Stored data
┏━━

Lemma find_key_first f l : keys_sorted l -> is_first f l (find_key f l).
Proof.
  intros Hs. unfold find_key. induction l as [|[k v] l IH]; cbn [List.find]; [intros a b Hin; by apply elem_of_nil in Hin|].
  cbn [fst]. destruct (f k) eqn:E.
  - split; [exists v; by left|]. split; [done|]. intros a b [Hin|Hin]%elem_of_cons _; [injection Hin as -> ->; done|].
    pose proof (sorted_head _ _ _ _ Hs Hin). cbn in *. lia.
  - specialize (IH (sorted_tail _ _ Hs)). destruct (List.find _ l) as [[k' v']|]; cbn [fst is_first] in *.
    + destruct IH as ((v0 & Hin) & Hf & Hm). split; [exists v0; by right|]. split; [done|].
      intros a b [Hab|Hab]%elem_of_cons Hfa; [injection Hab as -> ->; congruence|by eapply Hm].
    + intros a b [Hab|Hab]%elem_of_cons; [by injection Hab as -> ->|by eapply IH].
Qed.
Lemma last_key_last f l : keys_sorted l -> is_last f l (last_key f l).
Proof.
  intros Hs. induction l as [|[k v] l IH]; cbn [last_key]; [intros a b Hin; by apply elem_of_nil in Hin|].
  specialize (IH (sorted_tail _ _ Hs)). destruct (last_key f l) as [k'|]; cbn [is_last] in *.
  - destruct IH as ((v0 & Hin) & Hf & Hm). split; [exists v0; by right|]. split; [done|].
    intros a b [Hab|Hab]%elem_of_cons Hfa; [injection Hab as -> ->|by eapply Hm].
    pose proof (sorted_head _ _ _ _ Hs Hin). cbn in *. lia.
  - cbn [fst]. destruct (f k) eqn:E; cbn [is_last].
    + split; [exists v; by left|]. split; [done|].
      intros a b [Hab|Hab]%elem_of_cons Hfa; [injection Hab as -> ->; done|].
      pose proof (IH _ _ Hab). congruence.
    + intros a b [Hab|Hab]%elem_of_cons; [by injection Hab as -> ->|by eapply IH].
Qed.
Lemma sorted_fun l k v w : keys_sorted l -> (k, v) ∈ l -> (k, w) ∈ l -> v = w.
Proof.
  intros Hs. induction l as [|p l IH]; [intros Hin; by apply elem_of_nil in Hin|].
  intros [Hv|Hv]%elem_of_cons [Hw|Hw]%elem_of_cons.
  - congruence.
  - pose proof (sorted_head _ _ _ _ Hs Hw). subst. cbn in *. lia.
  - pose proof (sorted_head _ _ _ _ Hs Hv). subst. cbn in *. lia.
  - apply IH; [by eapply sorted_tail|done..].
Qed.
Lemma value_at_in l k v : keys_sorted l -> (k, v) ∈ l -> value_at k l = Ok v.
Proof.
  intros Hs Hin. unfold value_at. destruct (List.find (fun p => p.1 =? k) l) as [[k' w]|] eqn:E.
  - apply find_some in E as [Hin' Hk]. apply Z.eqb_eq in Hk. cbn in *. subst.
    apply list_elem_of_In in Hin'. f_equal. by eapply sorted_fun.
  - apply list_elem_of_In in Hin. pose proof (find_none _ _ E _ Hin) as Hk. cbn in Hk. lia.
Qed.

┗━━

▸ Your task: An exact restatement of the data above is required.

▸ Solution below:
Lemma find_key_first f l : keys_sorted l -> is_first f l (find_key f l).
Proof.
  intros Hs. unfold find_key. induction l as [|[k v] l IH]; cbn [List.find]; [intros a b Hin; by apply elem_of_nil in Hin|].
  cbn [fst]. destruct (f k) eqn:E.
  - split; [exists v; by left|]. split; [done|]. intros a b [Hin|Hin]%elem_of_cons _; [injection Hin as -> ->; done|].
    pose proof (sorted_head _ _ _ _ Hs Hin). cbn in *. lia.
  - specialize (IH (sorted_tail _ _ Hs)). destruct (List.find _ l) as [[k' v']|]; cbn [fst is_first] in *.
    + destruct IH as ((v0 & Hin) & Hf & Hm). split; [exists v0; by right|]. split; [done|].
      intros a b [Hab|Hab]%elem_of_cons Hfa; [injection Hab as -> ->; congruence|by eapply Hm].
    + intros a b [Hab|Hab]%elem_of_cons; [by injection Hab as -> ->|by eapply IH].
Qed.
Lemma last_key_last f l : keys_sorted l -> is_last f l (last_key f l).
Proof.
  intros Hs. induction l as [|[k v] l IH]; cbn [last_key]; [intros a b Hin; by apply elem_of_nil in Hin|].
  specialize (IH (sorted_tail _ _ Hs)). destruct (last_key f l) as [k'|]; cbn [is_last] in *.
  - destruct IH as ((v0 & Hin) & Hf & Hm). split; [exists v0; by right|]. split; [done|].
    intros a b [Hab|Hab]%elem_of_cons Hfa; [injection Hab as -> ->|by eapply Hm].
    pose proof (sorted_head _ _ _ _ Hs Hin). cbn in *. lia.
  - cbn [fst]. destruct (f k) eqn:E; cbn [is_last].
    + split; [exists v; by left|]. split; [done|].
      intros a b [Hab|Hab]%elem_of_cons Hfa; [injection Hab as -> ->; done|].
      pose proof (IH _ _ Hab). congruence.
    + intros a b [Hab|Hab]%elem_of_cons; [by injection Hab as -> ->|by eapply IH].
Qed.
Lemma sorted_fun l k v w : keys_sorted l -> (k, v) ∈ l -> (k, w) ∈ l -> v = w.
Proof.
  intros Hs. induction l as [|p l IH]; [intros Hin; by apply elem_of_nil in Hin|].
  intros [Hv|Hv]%elem_of_cons [Hw|Hw]%elem_of_cons.
  - congruence.
  - pose proof (sorted_head _ _ _ _ Hs Hw). subst. cbn in *. lia.
  - pose proof (sorted_head _ _ _ _ Hs Hv). subst. cbn in *. lia.
  - apply IH; [by eapply sorted_tail|done..].
Qed.
Lemma value_at_in l k v : keys_sorted l -> (k, v) ∈ l -> value_at k l = Ok v.
Proof.
  intros Hs Hin. unfold value_at. destruct (List.find (fun p => p.1 =? k) l) as [[k' w]|] eqn:E.
  - apply find_some in E as [Hin' Hk]. apply Z.eqb_eq in Hk. cbn in *. subst.
    apply list_elem_of_In in Hin'. f_equal. by eapply sorted_fun.
  - apply list_elem_of_In in Hin. pose proof (find_none _ _ E _ Hin) as Hk. cbn in Hk. lia.
Qed.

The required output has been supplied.